I mentioned that, for my worship team rehearsal last Wednesday, I was going to put lyrics and a condensed reminder of the chords up on the main screen. How did it work? It was a qualified success. Simple, well known songs went quite smoothly but it would have helped to have more information on newer ones. I also balked at When I Survey the Wondrous Cross – well known but a lot of chord changes. Operator delay was also an issue – I had to remember to press the button to display the next slide while playing and singing the last line of the previous one.
I don’t think my plan of extending the system towards Nashville notation is going to fly. Instead, I think I’m leaning towards an HTML and CSS based solution. As a former webmaster, that is partly a case of ‘give a man a hammer and he treats everything as a nail’ but it is a technology I know well enough to bend to my requirements.
OnSong does have the option of HTML output but, to my eyes, it looks quite print orientated. It also has a problem when several chords run together – it uses CSS to float them above the text but, if the text doesn’t have spacing between the words, the chords lay on top of each other. I also looked at several other solutions for transforming ChordPro charts (marked up text files) into HTML and they either demonstrated the same issue or used tables to lay everything out (requiring much more text processing and ‘tables for layout’ offends my aforementioned webdev sensibilities).

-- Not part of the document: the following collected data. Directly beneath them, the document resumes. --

(* ===== verification/Router.v ===== *)
(** * The router

    server/router.go, and the part of server/server.go that sets it up: the table of routes
    with the middlewares in front of each handler, and how a request goes through them.  The
    middlewares are those of the other files, on one server; the handlers, which the other
    files model, are an argument here. *)

From Stdlib Require Import Ascii.
From S2P Require Import Prelude GoStr GoDuration Webhook Governance Config Authn Idempotency RateLimit ApiToken WsTicket AuditTrail Auth.
Local Open Scope Z_scope.

(** ** Routes *)

Inductive middleware :=
| Authentication | AuditEvents | Roles (roles : list string) | MFA | Permitted (resource action : string)
| Expensive | LocalAuthLimit | WebhookLimit | Idempotent | Governed | TicketGate.

#[export] Instance middleware_eq_dec : EqDecision middleware.
Proof. solve_decision. Defined.

(** [rt_Handler] is the name of the handler's method. *)
Record route := mkRoute { rt_Method : string; rt_Path : string; rt_Chain : list middleware; rt_Handler : string }.

#[export] Instance route_eq_dec : EqDecision route.
Proof. solve_decision. Defined.

Definition GET : string -> list middleware -> string -> route := mkRoute "GET".
Definition HEAD : string -> list middleware -> string -> route := mkRoute "HEAD".
Definition POST : string -> list middleware -> string -> route := mkRoute "POST".
Definition PUT : string -> list middleware -> string -> route := mkRoute "PUT".
Definition DELETE : string -> list middleware -> string -> route := mkRoute "DELETE".

Definition writeRole : middleware := Roles [RoleOperator; RoleAdmin].
Definition adminRole : middleware := Roles [RoleAdmin].
Definition mfa : middleware := MFA.

(** The router's groups: a common prefix, and middlewares that come first. *)
Definition Group (prefix : string) (chain : list middleware) (routes : list route) : list route :=
  (fun r => mkRoute (rt_Method r) (prefix +:+ rt_Path r) (chain ++ rt_Chain r) (rt_Handler r)) <$> routes.

Definition pipelines : list route := [
  GET "" [] "ListPipelines";
  POST "" [writeRole] "CreatePipeline";
  POST "/import" [writeRole] "ImportPipeline";
  GET "/:id" [] "GetPipeline";
  GET "/:id/export" [] "ExportPipeline";
  PUT "/:id" [writeRole] "UpdatePipeline";
  DELETE "/:id" [adminRole; mfa] "DeletePipeline";
  POST "/:id/validate" [] "ValidatePipeline";
  POST "/:id/run" [writeRole; Permitted ResourcePipeline ActionInvoke; Expensive; Idempotent] "RunPipeline";
  GET "/:id/runs" [] "ListPipelineRuns";
  GET "/:id/runs/:runId" [] "GetPipelineRun";
  POST "/:id/runs/:runId/cancel" [writeRole] "CancelPipelineRun";
  GET "/:id/runs/:runId/logs/:stageId" [] "GetStageLogs";
  GET "/:id/runs/:runId/diff" [] "GetRunDiff";
  POST "/:id/runs/:runId/stages/:stageId/triage" [writeRole; Expensive] "TriageStage";
  GET "/:id/analytics" [] "GetPipelineAnalytics";
  POST "/from-template/:id" [writeRole] "CreatePipelineFromTemplate"].

Definition templates : list route := [
  GET "" [] "ListTemplates";
  GET "/:id" [] "GetTemplate"].

Definition adminTemplates : list route := [
  POST "" [] "CreateTemplate";
  PUT "/:id" [] "UpdateTemplate";
  DELETE "/:id" [] "DeleteTemplate"].

Definition adminSchedules : list route := [
  GET "" [] "ListSchedules";
  GET "/:id" [] "GetSchedule";
  POST "" [] "CreateSchedule";
  PUT "/:id" [] "UpdateSchedule";
  DELETE "/:id" [] "DeleteSchedule"].

Definition adminNotificationTargets : list route := [
  GET "" [] "ListNotificationTargets";
  GET "/:id" [] "GetNotificationTarget";
  POST "" [] "CreateNotificationTarget";
  PUT "/:id" [] "UpdateNotificationTarget";
  DELETE "/:id" [] "DeleteNotificationTarget"].

Definition docker : list route := [
  GET "/images" [] "ListDockerImages";
  GET "/images/:id" [] "GetDockerImage";
  POST "/images/build" [writeRole; Expensive] "BuildDockerImage";
  DELETE "/images/:id" [adminRole] "DeleteDockerImage";
  GET "/containers" [] "ListContainers";
  POST "/containers" [writeRole] "CreateContainer";
  POST "/containers/:id/stop" [writeRole] "StopContainer";
  DELETE "/containers/:id" [adminRole] "DeleteContainer";
  GET "/containers/:id/logs" [] "GetContainerLogs";
  POST "/compose/parse" [] "ParseComposeFile";
  PUT "/compose/services/:name" [writeRole] "UpdateComposeService";
  GET "/networks" [] "ListDockerNetworks";
  POST "/networks" [writeRole] "CreateDockerNetwork";
  GET "/networks/:id" [] "GetDockerNetwork";
  DELETE "/networks/:id" [adminRole] "DeleteDockerNetwork";
  POST "/networks/:id/connect" [writeRole] "ConnectContainerToNetwork";
  GET "/volumes" [] "ListDockerVolumes";
  POST "/volumes" [writeRole] "CreateDockerVolume";
  GET "/volumes/:name" [] "GetDockerVolume";
  DELETE "/volumes/:name" [adminRole] "DeleteDockerVolume"].

Definition registry : list route := [
  GET "/repositories" [] "ListRepositories";
  GET "/:name/tags" [] "ListTags";
  GET "/:name/manifests/:ref" [] "GetManifest";
  POST "/push" [writeRole] "PushImage";
  POST "/pull" [writeRole] "PullImage";
  GET "/:name/referrers/:digest" [] "GetReferrers"].

Definition kubernetes : list route := [
  GET "/namespaces" [writeRole] "ListNamespaces";
  GET "/workloads" [writeRole] "ListWorkloads";
  GET "/workloads/:ns/:kind/:name" [writeRole] "GetWorkload";
  GET "/pods/:ns/:name/logs" [writeRole] "GetPodLogs";
  POST "/workloads/:ns/:kind/:name/scale" [writeRole] "ScaleWorkload";
  POST "/workloads/:ns/:kind/:name/restart" [writeRole] "RestartWorkload";
  POST "/apply" [writeRole] "ApplyManifest";
  DELETE "/:ns/:kind/:name" [adminRole] "DeleteResource"].

Definition cloud : list route := [
  GET "/inventory" [] "GetCloudInventory";
  GET "/costs" [] "GetCloudCosts";
  POST "/refresh" [writeRole; Expensive] "RefreshCloud"].

Definition environments : list route := [
  GET "" [] "ListEnvironments";
  POST "" [writeRole] "CreateEnvironment";
  PUT "/:id" [writeRole] "UpdateEnvironment";
  DELETE "/:id" [adminRole; mfa] "DeleteEnvironment";
  GET "/:id/secrets/:key" [adminRole; mfa; Permitted ResourceSecret ActionReveal] "RevealSecret";
  PUT "/:id/secrets/:key" [adminRole; mfa] "PutSecret";
  DELETE "/:id/secrets/:key" [adminRole; mfa] "DeleteSecret";
  POST "/:id/secrets/promote" [adminRole; mfa] "PromoteSecrets"].

Definition apps : list route := [
  GET "" [] "ListApps";
  POST "" [writeRole] "CreateApp";
  POST "/detect-build" [writeRole; Expensive] "DetectAppBuild";
  POST "/inspect" [writeRole; Expensive] "InspectAppRepository";
  GET "/deployment-capabilities" [writeRole] "AppDeploymentCapabilities";
  GET "/github/connection" [writeRole; Expensive] "GitHubConnection";
  GET "/github/repositories" [writeRole; Expensive] "GitHubRepositories";
  GET "/github/revisions" [writeRole; Expensive] "GitHubRevisions";
  GET "/:id" [] "GetApp";
  PUT "/:id" [writeRole] "UpdateApp";
  DELETE "/:id" [adminRole; mfa] "DeleteApp";
  POST "/:id/deploy" [writeRole; Expensive; Idempotent; Governed] "DeployApp";
  GET "/:id/deploys" [] "ListAppDeploys";
  POST "/:id/rollback" [writeRole; Expensive; Idempotent; Governed] "RollbackApp";
  GET "/:id/drift" [writeRole] "GetAppDrift";
  GET "/:id/canary" [] "GetAppCanary";
  POST "/:id/canary/promote" [writeRole; Governed] "PromoteAppCanary";
  POST "/:id/canary/abort" [writeRole] "AbortAppCanary";
  PUT "/:id/webhook" [adminRole; mfa; Permitted ResourceWebhook ActionUpdate] "SetAppWebhookSecret";
  GET "/:id/services/:svc/runtime" [] "GetServiceRuntime"].

Definition hosts : list route := [
  GET "" [] "ListHosts";
  POST "" [writeRole] "CreateHost";
  GET "/:id" [] "GetHost";
  PUT "/:id" [writeRole] "UpdateHost";
  DELETE "/:id" [adminRole; mfa] "DeleteHost"].

Definition tokens : list route := [
  POST "" [] "CreateAPIToken";
  GET "" [] "ListAPITokens";
  DELETE "/:id" [] "DeleteAPIToken"].

Definition license : list route := [
  GET "" [] "GetLicense";
  POST "" [adminRole] "InstallLicense";
  DELETE "" [adminRole] "DeleteLicense"].

Definition settings : list route := [
  GET "/registries" [] "ListRegistryConfigs";
  POST "/registries" [adminRole] "AddRegistryConfig";
  DELETE "/registries/:id" [adminRole] "DeleteRegistryConfig";
  GET "/clusters" [] "ListClusterConfigs";
  POST "/clusters" [adminRole] "AddClusterConfig";
  DELETE "/clusters/:id" [adminRole] "DeleteClusterConfig";
  POST "/secrets/test" [adminRole; mfa] "TestSecretsBackend"].

(** Those of [api] itself but [/auth/local/me]. *)
Definition api_own : list route := [
  GET "/capabilities" [] "GetCapabilities";
  POST "/pipelines/:id/runs/:runId/promote" [writeRole] "PromoteRun";
  POST "/pipelines/:id/runs/:runId/approve" [] "ApprovePromotion";
  GET "/pipelines/:id/runs/:runId/env-status" [] "GetEnvStatus";
  GET "/pipelines/:id/runs/:runId/stage-approvals" [] "ListStageApprovals";
  POST "/pipelines/:id/runs/:runId/stages/:stageId/approve" [] "ApproveStage";
  POST "/pipelines/:id/runs/:runId/stages/:stageId/reject" [] "RejectStage";
  POST "/feedback" [Expensive] "SubmitFeedback";
  POST "/ws-tickets" [] "issueWSTicket"].

Definition local_auth_routes : list route := [
  POST "/api/v1/auth/local/signup" [LocalAuthLimit] "Signup";
  POST "/api/v1/auth/local/signin" [LocalAuthLimit] "Signin"].

Definition webhook_routes : list route := [
  POST "/webhooks/github" [WebhookLimit; Idempotent] "GitHubWebhook";
  POST "/webhooks/gitlab" [WebhookLimit; Idempotent] "GitLabWebhook";
  POST "/webhooks/bitbucket" [WebhookLimit; Idempotent] "BitbucketWebhook";
  POST "/webhooks/gitea" [WebhookLimit; Idempotent] "GiteaWebhook"].

Definition ws : list route := [
  GET "/pipeline-run/:runId" [] "HandlePipelineRun";
  GET "/app-run/:runId" [] "handleConnection";
  GET "/docker/build/:buildId" [] "HandleDockerBuild";
  GET "/runs/:runId/stages/:stageId/logs" [] "HandleStageLogs";
  GET "/runtime/:appId/:serviceId/logs" [] "HandleRuntimeLogs";
  GET "/kubernetes/watch" [] "HandleKubeWatch"].

Definition static_routes : list route := [
  GET "/.well-known/security.txt" [] "securityTxtHandler";
  GET "/assets/*filepath" [] "assetsHandler";
  HEAD "/assets/*filepath" [] "assetsHandler"].

Definition admin : list route :=
  Group "/admin" [adminRole; mfa]
    (Group "/templates" [] adminTemplates ++ Group "/schedules" [] adminSchedules ++
     Group "/notification-targets" [] adminNotificationTargets ++ [GET "/audit" [] "ListAuditEvents"]).

Definition api (localAuth : bool) : list route :=
  api_own ++ Group "/pipelines" [] pipelines ++ Group "/templates" [] templates ++ admin ++ Group "/docker" [] docker ++
  Group "/registry" [] registry ++ Group "/kubernetes" [] kubernetes ++ Group "/cloud" [] cloud ++
  Group "/environments" [] environments ++ Group "/apps" [] apps ++ Group "/hosts" [] hosts ++
  (if localAuth then [GET "/auth/local/me" [] "Me"] else []) ++
  Group "/tokens" [] tokens ++ Group "/license" [] license ++ Group "/settings" [] settings.

Definition registerRoutes (localAuth : bool) : list route :=
  (if localAuth then local_auth_routes else []) ++ [GET "/api/v1/auth/methods" [] "authMethods"] ++
  Group "/api/v1" [Authentication; AuditEvents] (api localAuth) ++ webhook_routes ++ Group "/ws" [TicketGate] ws ++ static_routes.

(** The routes that [New] registers itself. *)
Definition new_routes (metrics : bool) : list route :=
  (if metrics then [GET "/metrics" [] "MetricsHandler"] else []) ++
  [GET "/health" [] "livenessHandler"; GET "/health/live" [] "livenessHandler"; GET "/health/ready" [] "readinessHandler";
   GET "/version" [] "versionHandler"].

Definition routes_of (localAuth metrics : bool) : list route := new_routes metrics ++ registerRoutes localAuth.

Definition routes (cfg : Config) : list route :=
  routes_of (la_Enabled (c_LocalAuth cfg))
    (obs_MetricsEnabled (c_Observability cfg) && (obs_MetricsPort (c_Observability cfg) =? 0)).

(** ** The third-party router

    [find] finds the route of a request and the values of its parameters.  Only what the
    router documents is used: the route is of the table and its pattern covers the path. *)

Fixpoint covers (pattern path : list string) : bool :=
  match pattern, path with
  | [], [] => true
  | p :: pattern, s :: path => if has_prefix "*" p then true else (has_prefix ":" p || (p =s s)) && covers pattern path
  | _, _ => false
  end.

Definition covers_path (pattern path : string) : bool := covers (split_on "/" pattern) (split_on "/" path).

Class Mux := {
  find : list route -> string -> string -> option (route * gmap string string);
  find_sound table method path r ps : find table method path = Some (r, ps) ->
    r ∈ table /\ rt_Method r = method /\ covers_path (rt_Path r) path = true
}.

(** ** Requests *)

Record request := mkRequest {
  q_Method : string; q_Path : string; q_Authorization : string; q_Origin : string; q_IdempotencyKey : string; q_GitHubDelivery : string;
  q_BreakGlass : string; q_XRequestID : string; q_ticket : string; q_ClientIP : string
}.

(** What the surroundings answer: the clock before the handlers and after them, the
    identity of the request's goroutine, the OIDC provider, the gate, and Redis. *)
Record surroundings V := mkSurroundings {
  u_now : Z; u_after : Z; u_id : nat; u_discovery : discovery V; u_gate : authorizeRequest -> Governance.reply;
  u_allow : string -> Z -> Z -> option (Z * Z)
}.
Arguments mkSurroundings {V}.
Arguments u_now {V}.
Arguments u_after {V}.
Arguments u_id {V}.
Arguments u_discovery {V}.
Arguments u_gate {V}.
Arguments u_allow {V}.

(** What comes of a route's chain.  A handler answers with a status and a body, or panics;
    [claims] is the identity it saw. *)
Inductive outcome :=
| Ran (claims : option Claims) (answer : option (Z * string))
| Stopped (status : Z)
| Replayed (e : Entry).

Inductive response := Preflight | Index | Routed (r : route) (o : outcome).

Definition chain_end_of (o : outcome) : chain_end :=
  match o with
  | Ran _ None => Panicked
  | Ran _ (Some (status, _)) => Responded status
  | Stopped status => Responded status
  | Replayed e => Responded (e_Status e)
  end.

However, I think I’ve got the core of a solution. If I get OnSong to send me the charts for a set as a single ChordPro file, I can do some minimal text processing with Python and then accomplish the rest with HTML / CSS. Why a single file? I’ve generally got a fairly good idea of the order of songs I want so I can operate it by scrolling up and down in the bits where I’ve got a free hand (and CSS would let me float a small menu for mouse-controlled jumping). It also means I can keep OnSong as my source for chord sheets (including all the tricks like transposing to different keys) but produce a set of songs that can be easily shared with different systems (anything with a web browser) without much additional labour.
Well, without much additional labour once it is done. I have a bit more work before I have a push-button demo but I’m getting there.